Unidata / netcdf-java

The Unidata netcdf-java library
https://docs.unidata.ucar.edu/netcdf-java/current/userguide/index.html
BSD 3-Clause "New" or "Revised" License
143 stars 68 forks source link

ZarrIosp claims any zipped dataset #1319

Closed tdrwenski closed 2 months ago

tdrwenski commented 3 months ago

From issue: https://github.com/Unidata/netcdf-java/issues/1307:

When using netcdfAll with the optional cdm-zarr code included, any zipped dataset you try to open gets claimed by ZarrIosp as a validFile. The zip is apparently opened, but if it's not actually zarr, then it is reported as empty.

tdrwenski commented 3 months ago

@rschmunk feel free to add anything I missed here. I believe it's clear and should be straight forward to fix.

rschmunk commented 3 months ago

@tdrwenski, I've been trying to look into this but keep getting sidetracked. I think it has something to do with the file or the archive somehow getting tagged as a directory but I haven't figured that bit out yet.

tdrwenski commented 3 months ago

@rschmunk, believe it's fixed now, but let us know if you still have issues!

rschmunk commented 3 months ago

@tdrwenski, At first look, that seems to have done the trick.

rschmunk commented 3 months ago

@tdrwenski, An FYI/warning/whatever in case this issue gets reported again:

If for some reason the zip process decides to include filesystem metadata along with the compressed dataset, then there will be > 1 entry in the zip and netcdfAll will decide that zip archive must be a compressed zarr archive.

I discovered this because I just tried to open a zipped netCDF file and was startled that my app, which is using a freshly built netcdfAll, reported it was a zipped zarr archive.

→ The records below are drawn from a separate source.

(** * payment-svc: the idempotent charge / refund engine

    A shallow embedding of [payments/models.py], [payments/serializers.py],
    [payments/events.py] and [payments/views.py].

    Conventions of the embedding.
    - A [Decimal] with two decimal places is an integer number of cents
      ([Z]); [Decimal('100.00')] is [10000].
    - The relational store is passed explicitly ([Store]).  A
      [transaction.atomic()] block either commits the store it computed or,
      when an exception leaves the block, falls back to the store it started
      from; what already happened outside the store (gateway calls, broker
      traffic) stays.
    - The simulated gateway draws random numbers and the payment reference is
      drawn from the date and a UUID: both are supplied by the environment of
      a call ([ChargeEnv]).
    - The RabbitMQ broker is a parameter too ([Broker]): one flag for each
      call into [pika] made by [publish_payment_event].
    - [created_at], [updated_at] and [expires_at] are written but never read
      by the operations below and are left out of the records. *)

From stdpp Require Import gmap strings pretty list.
From Stdlib Require Import ZArith Lia.

Open Scope Z_scope.

(* ===================================================================== *)
(** ** payments/models.py *)
(* ===================================================================== *)

Module Idem.

(** [IdempotencyKey.status]; the column defaults to ['PROCESSING']. *)
Inductive Status := PROCESSING | COMPLETED | FAILED.

#[global] Instance Status_eq_dec : EqDecision Status.
Proof. solve_decision. Defined.

End Idem.

(** [Payment.PAYMENT_STATUS] *)
Inductive PaymentStatus := PENDING | SUCCESS | FAILED | REFUNDED | PARTIAL_REFUND.

#[global] Instance PaymentStatus_eq_dec : EqDecision PaymentStatus.
Proof. solve_decision. Defined.

(** The keys of [Payment.PAYMENT_METHODS]. *)
Definition PAYMENT_METHODS : list string := ["CARD"; "UPI"; "COD"; "NET_BANKING"].

(** The dict returned by [process_payment_gateway]: ['success'] with a
    transaction id, or a decline with its ['reason']. *)
Inductive GatewayResult :=
| GwSuccess (transaction_id : Z)
| GwDeclined (reason : option string).

Record Payment := mkPayment {
  payment_id : Z;
  order_id : Z;
  amount : Z;
  method : string;
  status : PaymentStatus;
  reference : string;
  refunded_amount : Z;
  gateway_response : option GatewayResult;
  failure_reason : option string
}.

(** [PaymentSerializer(payment).data] *)
Record PaymentView := mkView {
  v_payment_id : Z;
  v_order_id : Z;
  v_amount : Z;
  v_method : string;
  v_status : PaymentStatus;
  v_reference : string;
  v_refunded_amount : Z;
  v_failure_reason : option string
}.

Definition PaymentSerializer (p : Payment) : PaymentView :=
  {| v_payment_id := payment_id p; v_order_id := order_id p;
     v_amount := amount p; v_method := method p; v_status := status p;
     v_reference := reference p; v_refunded_amount := refunded_amount p;
     v_failure_reason := failure_reason p |}.

(** Request bodies after parsing.  A body with a field that is missing or of
    the wrong JSON type is answered [validation_error] before anything else
    happens; the records hold the bodies that get past that. *)
Record ChargeRequest := mkChargeRequest {
  c_order_id : Z;
  c_amount : Z;
  c_method : string;
  c_idempotency_key : string
}.

Record RefundRequest := mkRefundRequest {
  r_amount : option Z;
  r_reason : option string;
  r_idempotency_key : string
}.

Inductive RequestData :=
| ChargeData (r : ChargeRequest)
| RefundData (r : RefundRequest).

Inductive ResponseData :=
| PaymentData (v : PaymentView)
| ErrorData (reason : option string).

(** A row of [idempotency_keys] without its primary key [key], which is the
    key of the map in [Store]. *)
Record IdempotencyKey := mkIdempotencyKey {
  payment : option Z;                 (* foreign key, nullable *)
  request_data : RequestData;
  response_data : option ResponseData;
  idem_status : Idem.Status
}.

(** The two tables.  [payments] is kept newest first
    ([Meta.ordering = ['-created_at']]); [next_payment_id] is the
    [AutoField] sequence. *)
Record Store := mkStore {
  payments : list Payment;
  next_payment_id : Z;
  idempotency_keys : gmap string IdempotencyKey
}.

Definition empty_store : Store :=
  {| payments := []; next_payment_id := 1; idempotency_keys := ∅ |}.

(** [Payment.objects.get(payment_id=...)] *)
Fixpoint get_payment (pid : Z) (ps : list Payment) : option Payment :=
  match ps with
  | [] => None
  | p :: rest => if decide (payment_id p = pid) then Some p else get_payment pid rest
  end.

(** [payment.save()] of a row that exists: the row with that primary key is
    overwritten. *)
Fixpoint save_row (p : Payment) (ps : list Payment) : list Payment :=
  match ps with
  | [] => []
  | q :: rest =>
      if decide (payment_id q = payment_id p) then p :: save_row p rest
      else q :: save_row p rest
  end.

Definition save_payment (p : Payment) (db : Store) : Store :=
  {| payments := save_row p (payments db);
     next_payment_id := next_payment_id db;
     idempotency_keys := idempotency_keys db |}.

(** [idem_key.save()], for the row with primary key [k] *)
Definition save_idempotency_key (k : string) (row : IdempotencyKey) (db : Store)
  : Store :=
  {| payments := payments db;
     next_payment_id := next_payment_id db;
     idempotency_keys := <[k := row]> (idempotency_keys db) |}.

(** [IdempotencyKey.objects.get_or_create(key=..., defaults=...)]: the record
    found or made, whether it was made, and the store afterwards. *)
Definition get_or_create (k : string) (defaults : IdempotencyKey) (db : Store)
  : IdempotencyKey * bool * Store :=
  match idempotency_keys db !! k with
  | Some row => (row, false, db)
  | None => (defaults, true, save_idempotency_key k defaults db)
  end.

(** The [unique=True] constraint on [Payment.reference]. *)
Definition reference_taken (ref : string) (ps : list Payment) : bool :=
  existsb (fun p => bool_decide (reference p = ref)) ps.

Definition set_status (s : PaymentStatus) (p : Payment) : Payment :=
  {| payment_id := payment_id p; order_id := order_id p; amount := amount p;
     method := method p; status := s; reference := reference p;
     refunded_amount := refunded_amount p;
     gateway_response := gateway_response p;
     failure_reason := failure_reason p |}.

Definition set_refunded_amount (r : Z) (p : Payment) : Payment :=
  {| payment_id := payment_id p; order_id := order_id p; amount := amount p;
     method := method p; status := status p; reference := reference p;
     refunded_amount := r;
     gateway_response := gateway_response p;
     failure_reason := failure_reason p |}.

Definition set_gateway_response (g : GatewayResult) (p : Payment) : Payment :=
  {| payment_id := payment_id p; order_id := order_id p; amount := amount p;
     method := method p; status := status p; reference := reference p;
     refunded_amount := refunded_amount p;
     gateway_response := Some g;
     failure_reason := failure_reason p |}.

Definition set_failure_reason (s : string) (p : Payment) : Payment :=
  {| payment_id := payment_id p; order_id := order_id p; amount := amount p;
     method := method p; status := status p; reference := reference p;
     refunded_amount := refunded_amount p;
     gateway_response := gateway_response p;
     failure_reason := Some s |}.

Definition link_payment (pid : Z) (k : IdempotencyKey) : IdempotencyKey :=
  {| payment := Some pid; request_data := request_data k;
     response_data := response_data k; idem_status := idem_status k |}.

Definition finalize (s : Idem.Status) (r : ResponseData) (k : IdempotencyKey)
  : IdempotencyKey :=
  {| payment := payment k; request_data := request_data k;
     response_data := Some r; idem_status := s |}.

(* ===================================================================== *)
(** ** payments/serializers.py *)
(* ===================================================================== *)

(** [DecimalField(max_digits=10, decimal_places=2)]: at most
    [99999999.99] in absolute value. *)
Definition MAX_DECIMAL : Z := 9999999999.

(** [ChargePaymentSerializer(data=...).is_valid()] *)
Definition charge_is_valid (r : ChargeRequest) : bool :=
  (1 <=? c_order_id r)
  && (1 <=? c_amount r) && (c_amount r <=? MAX_DECIMAL)
  && bool_decide (c_method r ∈ PAYMENT_METHODS)
  && (10 <=? Z.of_nat (String.length (c_idempotency_key r)))
  && (Z.of_nat (String.length (c_idempotency_key r)) <=? 255).

(** [RefundPaymentSerializer(data=...).is_valid()]: a supplied amount is
    within the field's precision and, by [validate_amount], greater than 0;
    the text fields are not blank and within their [max_length] (a text is
    taken as it is after the field stripped the surrounding whitespace). *)
Definition refund_amount_is_valid (a : option Z) : bool :=
  match a with
  | None => true
  | Some v => (Z.abs v <=? MAX_DECIMAL) && negb (v <=? 0)
  end.

Definition text_is_valid (max_length : Z) (s : string) : bool :=
  (1 <=? Z.of_nat (String.length s)) && (Z.of_nat (String.length s) <=? max_length).

Definition refund_is_valid (r : RefundRequest) : bool :=
  refund_amount_is_valid (r_amount r)
  && match r_reason r with None => true | Some s => text_is_valid 500 s end
  && text_is_valid 255 (r_idempotency_key r).

(* ===================================================================== *)
(** ** payments/events.py *)
(* ===================================================================== *)

Inductive JsonValue :=
| JInt (n : Z)
| JFloat (cents : Z)          (* [float(decimal)], kept as the cents it came from *)
| JStr (s : string).

(** A dict literal, in the order it is written. *)
Definition EventData := list (string * JsonValue).

(** The JSON body handed to [basic_publish]; the routing key is
    [event_type]. *)
Record Message := mkMessage {
  event_type : string;
  timestamp : string;
  data : EventData
}.

(** [data.get(k)] *)
Fixpoint dict_get (k : string) (d : EventData) : option JsonValue :=
  match d with
  | [] => None
  | (k', v) :: rest => if decide (k' = k) then Some v else dict_get k rest
  end.

Definition has_key (k : string) (d : EventData) : bool :=
  match dict_get k d with Some _ => true | None => false end.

I deleted the zip archive, re-zipped the NC file again at the command line, and tried again; this time my app successfully uncompressed and opened it as a netCDF file.

Further testing revealed that if you are using a Mac and use the desktop control-click on a dataset icon, and select Compress in the contextual menu, the zip file that results will have 2 entries in it. In the case I just tested, the data file was named eccc2016.nc and the desktop compression command was including a __MACOSX/._eccc2016.nc metadata entry in the archive.

tdrwenski commented 3 months ago

Thanks for that extra info @rschmunk, I was not aware of this. We may need a more robust fix for this issue then. I will reopen this issue so we don't forget, but not sure if we will get to it right away.

rschmunk commented 3 months ago

@trdweski, What I encountered was enough of an edge case that I don't think there's a rush. I would expect most people zipping their datasets are going to do so from the command line or by script.

tdrwenski commented 2 months ago

On second thought, I think this is enough of an edge case that we don't need to handle it now. Users can delete those resource forks (__MACOSX/) files from their zips to work around it. We can always revisit it if more people are zipping their files this way.